On retiendra de Miloud Chaabi, également, qu’il était un philanthrope très discret. Sans triomphalisme, sa fondation, qui porte son nom, s’active depuis plus d’un demi-siècle pour soutenir différents projets dans les domaines de la santé, de l'éducation, des services, des arts, de la culture du sport et de l'environnement.
L’héritage
Aux derniers mois de sa vie, la maladie s’était sournoisement invitée à son chevet. D’ailleurs, en décembre 2014, Miloud Chaabi a dû présenter sa démission du Parlement pour des raisons de santé, estimant qu’il était difficile pour lui de continuer son travail législatif. Il présidait alors un groupe parlementaire composé de cinq représentants ayant remporté des sièges aux dernières élections législatives de 2011.

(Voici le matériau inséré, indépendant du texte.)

(* ===== verification/PathInv.v ===== *)
(** * The bytes of guest paths

    Paths made of bytes stay paths made of bytes: through normalization, joins,
    the targets of links and the resolution inside the root directory. *)

From Stdlib Require Import String.
From S2P Require Import Prelude Elf HostPath Host Fs FsProps FdInv.

Open Scope Z_scope.

Section PathBytes.

Lemma Forall_subset {A} (R : A -> Prop) (l k : list A) : l ⊆ k -> Forall R k -> Forall R l.
Proof. intros Hs. rewrite !Forall_forall. auto. Qed.

Lemma split_on_u8 c l : Forall u8 l -> Forall (Forall u8) (split_on c l).
Proof.
  intros Hl. apply Forall_forall. intros p [_ Hp]%split_on_pieces. by eapply Forall_subset.
Qed.

Lemma split_path_u8 l : Forall u8 l -> Forall (Forall u8) (split_path l).
Proof.
  intros Hl%(split_on_u8 47). unfold split_path. eapply Forall_subset; [|exact Hl].
  intros p Hp. apply list_elem_of_In, filter_In in Hp as [Hp _]. by apply list_elem_of_In.
Qed.

Lemma join_with_u8 ps : Forall (Forall u8) ps -> Forall u8 (join_with 47 ps).
Proof.
  intros Hps. apply Forall_forall. intros x Hx.
  destruct (join_with_elem _ _ _ Hx) as [->|(p & Hp & Hin)]; [unfold fits; lia|].
  rewrite Forall_forall in Hps. specialize (Hps p Hp). rewrite Forall_forall in Hps. auto.
Qed.

Lemma guest_u8 ps : Forall (Forall u8) ps -> Forall u8 (raw (guest_from_components ps)).
Proof.
  intros Hps. unfold guest_from_components. destruct (is_nonempty ps); simpl.
  - constructor; [unfold fits; lia|]. by apply join_with_u8.
  - repeat constructor; unfold fits; lia.
Qed.

Lemma add_part_u8 parts p : Forall (Forall u8) parts -> Forall u8 p ->
  Forall (Forall u8) (add_part parts p).
Proof.
  intros Hs Hp. unfold add_part, pop_part. repeat case_decide; [done|by apply Forall_take|].
  apply Forall_app. auto.
Qed.

Lemma foldl_add_part_u8 ps parts : Forall (Forall u8) parts -> Forall (Forall u8) ps ->
  Forall (Forall u8) (foldl add_part parts ps).
Proof.
  intros Hs Hp. revert parts Hs. induction Hp as [|p ps Hp _ IH]; intros parts Hs; [done|].
  apply IH. by apply add_part_u8.
Qed.

Lemma from_parts_safe `{Host} cwd path : Forall u8 cwd -> Forall u8 path ->
  safe (from_parts cwd path) (fun g => Forall u8 (raw g)).
Proof.
  intros Hc Hp. unfold from_parts. destruct (negb _); [done|]. destruct (existsb _ _); [done|].
  destruct (has_windows_prefix path); [done|]. simpl. apply guest_u8, foldl_add_part_u8.
  - destruct (starts_with _ _); [constructor|by apply split_path_u8].
  - apply split_on_u8. unfold replace_byte. apply Forall_fmap. eapply Forall_impl; [exact Hp|].
    intros x Hx. simpl. destruct (x =? 92); [unfold fits; lia|done].
Qed.

Context `{LAWS : HostLaws} (fs : RootFs) (w : World).

Lemma names_u8 p : Forall u8 p -> Forall (Forall u8) (path_components p).
Proof.
  intros Hp. apply Forall_forall. intros name Hn. unfold path_components in Hn.
  apply list_elem_of_omap in Hn as (c & Hc & E). destruct c; simplify_eq/=.
  apply component_name in Hc as (_&_&_&Hsub&_). by eapply Forall_subset.
Qed.

Lemma guest_from_names_u8 names : Forall (Forall u8) names -> Forall u8 (raw (guest_from_names names)).
Proof.
  intros Hn. apply guest_u8, Forall_fmap. eapply Forall_impl; [exact Hn|].
  intros p Hp. by apply to_string_lossy_ok.
Qed.

Lemma symlink_target_u8 dir target : Forall u8 (raw dir) -> Forall u8 target ->
  safe (symlink_target_guest_path fs dir target) (fun g => Forall u8 (raw g)).
Proof.
  intros Hp Ht. unfold symlink_target_guest_path. destruct (negb _).
  { apply to_string_lossy_ok in Ht as [Ht _].
    destruct (is_absolute target); [|by apply from_parts_safe].
    apply from_parts_safe; [|done]. repeat constructor; unfold fits; lia. }
  assert (forall base r, strip_prefix platform target base = Some r ->
    Forall (Forall u8) (path_components r)) as Hr.
  { intros base r Hs%strip_prefix_sub. apply names_u8. by eapply Forall_subset. }
  destruct (strip_prefix platform target (host_root fs)) as [r|] eqn:E.
  { by eapply guest_from_names_u8, Hr. }
  destruct (parent platform (host_root fs) ≫= _) as [r|] eqn:E2; [|done].
  apply bind_Some in E2 as (b & _ & E2%Hr). cbn [safe]. unfold guest_beside_root.
  destruct (file_name _ _); [|by apply guest_from_names_u8].
  destruct (path_components r); [by apply guest_from_names_u8|].
  case_decide; apply guest_from_names_u8; [by apply Forall_cons in E2 as [_ ?]|done].
Qed.

Lemma expand_link_u8 resolved c rest : Forall (Forall u8) resolved -> Forall u8 c ->
  Forall (Forall u8) rest ->
  safe (expand_link fs w resolved c rest) (fun g => Forall u8 (raw g)).
Proof.
  intros Hr Hc Hs. unfold expand_link. eapply safe_bind with (Q := Forall u8).
  - pose proof (read_link_ok (host_path fs (guest_from_components (resolved ++ [c]))) w) as Hl.
    destruct (read_link _ w); [apply Hl|done|done].
  - intros target Ht. eapply safe_bind; [apply symlink_target_u8; [by apply guest_u8|done]|].
    intros g Hg. destruct (is_nonempty rest); [|done].
    apply from_parts_safe; [done|by apply join_with_u8].
Qed.

Definition pass_u8 (r : Pass * Z) : Prop :=
  match r.1 with
  | Resolved parts => Forall (Forall u8) parts
  | Expanded next => Forall u8 (raw next)
  end.

Lemma pass_bytes expansions resolved todo : Forall (Forall u8) resolved ->
  Forall (Forall u8) todo -> safe (pass fs w expansions resolved todo) pass_u8.
Proof.
  intros Hr Ht. revert resolved Hr. induction Ht as [|c rest Hc Hs IH]; intros resolved Hr; [done|].
  cbn [pass].
  pose proof (symlink_metadata_ok (host_path fs (guest_from_components (resolved ++ [c]))) w) as Hm.
  assert (Forall (Forall u8) (resolved ++ [c])) by (apply Forall_app; auto).
  destruct (symlink_metadata _ w) as [md|e|]; [|destruct e; auto|done].
  - destruct (md_is_symlink md); [|by apply IH]. cbv zeta.
    destruct (_ <? _); [done|]. eapply safe_bind; [by apply expand_link_u8|]. done.
  - simpl. apply Forall_app. auto.
Qed.

Lemma resolve_loop_u8 fuel g expansions g' : Forall u8 (raw g) ->
  resolve_loop fuel fs w g expansions = Some (Ok g') -> Forall u8 (raw g').
Proof.
  revert g expansions. induction fuel as [|fuel IH]; intros g expansions Hg; [done|].
  cbn [resolve_loop]. pose proof (pass_bytes expansions [] (components g)) as Hp.
  specialize (Hp ltac:(constructor) ltac:(by apply split_path_u8)).
  destruct (pass _ _ _ _ _) as [[[parts|next] e]|e|]; [|by apply IH|done..].
  intros [= <-]. by apply guest_u8.
Qed.

(** Resolution returns, in a proper path of bytes. *)
Lemma resolve_safe cwd path : proper cwd -> Forall u8 (raw cwd) -> Forall u8 path ->
  safe (resolve fs cwd path w)
    (fun r => proper (resolved_guest r) /\ Forall u8 (raw (resolved_guest r))).
Proof.
  intros Hc Hb Hp. unfold resolve. eapply safe_bind with
    (Q := fun g => proper g /\ Forall u8 (raw g)).
  - pose proof (from_parts_safe (raw cwd) path Hb Hp) as Hj.
    destruct (join cwd path) as [g|e|] eqn:Ej; unfold join in Ej; rewrite Ej in Hj;
      [|unfold resolve_guest_path, join; by rewrite Ej|done].
    pose proof (resolve_outcome fs w cwd path g Hc Ej) as Ho.
    destruct (resolve_guest_path fs cwd path w) as [g'|e|] eqn:Er; [|done|done].
    split; [by eapply (resolve_guest_proper fs w cwd path)|].
    unfold resolve_guest_path, join in Er. rewrite Ej in Er. cbn [mbind res_bind] in Er.
    apply (resolve_loop_u8 RESOLVE_FUEL g 0 g' Hj).
    destruct (resolve_loop RESOLVE_FUEL fs w g 0) as [r|]; cbn [default] in Er; [|done].
    f_equal. exact Er.
  - intros g Hg. by destruct (from_guest_path (raw g)).
Qed.
End PathBytes.
#[local] Hint Constants Opaque : calls.
#[local] Hint Resolve arg_u64 holds_raise holds_proc_any holds_syscall_write
  holds_syscall_arch_prctl holds_syscall_setpgid holds_syscall_getcwd holds_syscall_chdir
  holds_syscall_access holds_syscall_readlink holds_syscall_clock_gettime
  holds_syscall_nanosleep holds_syscall_times holds_syscall_set_tid holds_syscall_read
  holds_syscall_getdents holds_syscall_getrandom holds_munmap holds_mprotect
  holds_syscall_dup2 holds_syscall_dup3 holds_ioctl holds_mkdir holds_remove
  holds_write_stat_for holds_mmap holds_sendfile holds_close holds_stat
  guarded_in_fds holds_in_memory holds_write_stat holds_write_uname holds_write_sysinfo
  ignore_value one_call with_path with_fd with_dirfd with_usize guarded_open : calls.
#[local] Hint Extern 1 (guarded _ _ _ (mret _) _) => by apply holds_ret : calls.
#[local] Hint Extern 1 (guarded _ _ _ (fail _) _) => apply holds_raise : calls.
#[local] Hint Extern 2 =>
  lazymatch goal with |- guarded _ _ _ _ _ => fail | _ => from_envelope end : calls.
#[local] Hint Extern 1 (0 <= _) => first [lia|by apply arg_u64] : calls.

Lemma keep_poll : Keep (poll_fds (arg args 0) (arg args 1)) (fun _ => True).
Proof. pose proof (arg_u64 args 0 Hargs) as []. apply holds_poll_loop; lia. Qed.

Lemma keep_readv fd : (P -> False) -> Keep (readv fd (arg args 1) (arg args 2)) (fun _ => True).
Proof.
  intros HP. pose proof (arg_u64 args 1 Hargs) as []. unfold readv.
  eapply holds_bind; [apply holds_readv_loop; done || lia|]. intros. by apply holds_ret.
Qed.

Lemma keep_bind {A} (m : KM A) (f : A -> Z) : Keep m (fun _ => True) ->
  Keep (x ← m; mret (f x)) (fun _ => True).
Proof. intros Hm. eapply holds_bind; [exact Hm|]. intros. by apply holds_ret. Qed.

Lemma keep_fstat fd a : Keep (data ← in_fds (stat fd); in_memory (write_stat a data) ;; mret 0)
  (fun _ => True).
Proof.
  eapply holds_bind; [apply guarded_in_fds; intros nb lo; apply holds_stat|]. intros data _.
  apply ignore_value, holds_in_memory, holds_write_stat.
Qed.

Lemma one_duplicate fd min cl : (P -> min + 1 < 2 ^ 31) ->
  guarded P (during 2) (during 0) (in_fds (duplicate fd min cl)) (fun _ => True).
Proof.
  intros HP. apply (settle (0 + 1)); [lia|]. apply guarded_in_fds. intros nb lo.
  eapply guarded_weaken; [apply guarded_duplicate; [lia|done]|done].
Qed.

Lemma one_fcntl fd cmd a :
  (P -> cmd = F_DUPFD \/ cmd = F_DUPFD_CLOEXEC -> a + 1 < 2 ^ 31) ->
  guarded P (during 2) (during 0) (in_fds (fcntl fd cmd a)) (fun _ => True).
Proof.
  intros HP. apply (settle (0 + 1)); [lia|]. apply guarded_in_fds. intros nb lo.
  by apply guarded_fcntl.
Qed.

Aujourd’hui, il laisse donc à ses enfants un riche héritage. Un lourd héritage aussi. Car ses épigones auront la délicate tâche de poursuivre l’œuvre du patriarche Chaabi, qui a pu ériger un groupe multidimensionnel qui puise ses racines dans les valeurs traditionnelles marocaines profondes et dont les branches sont délicatement chatouillées par le souffle de la modernité. Pourront-ils relever le défi ? C’est tout le mal qu’on leur souhaite.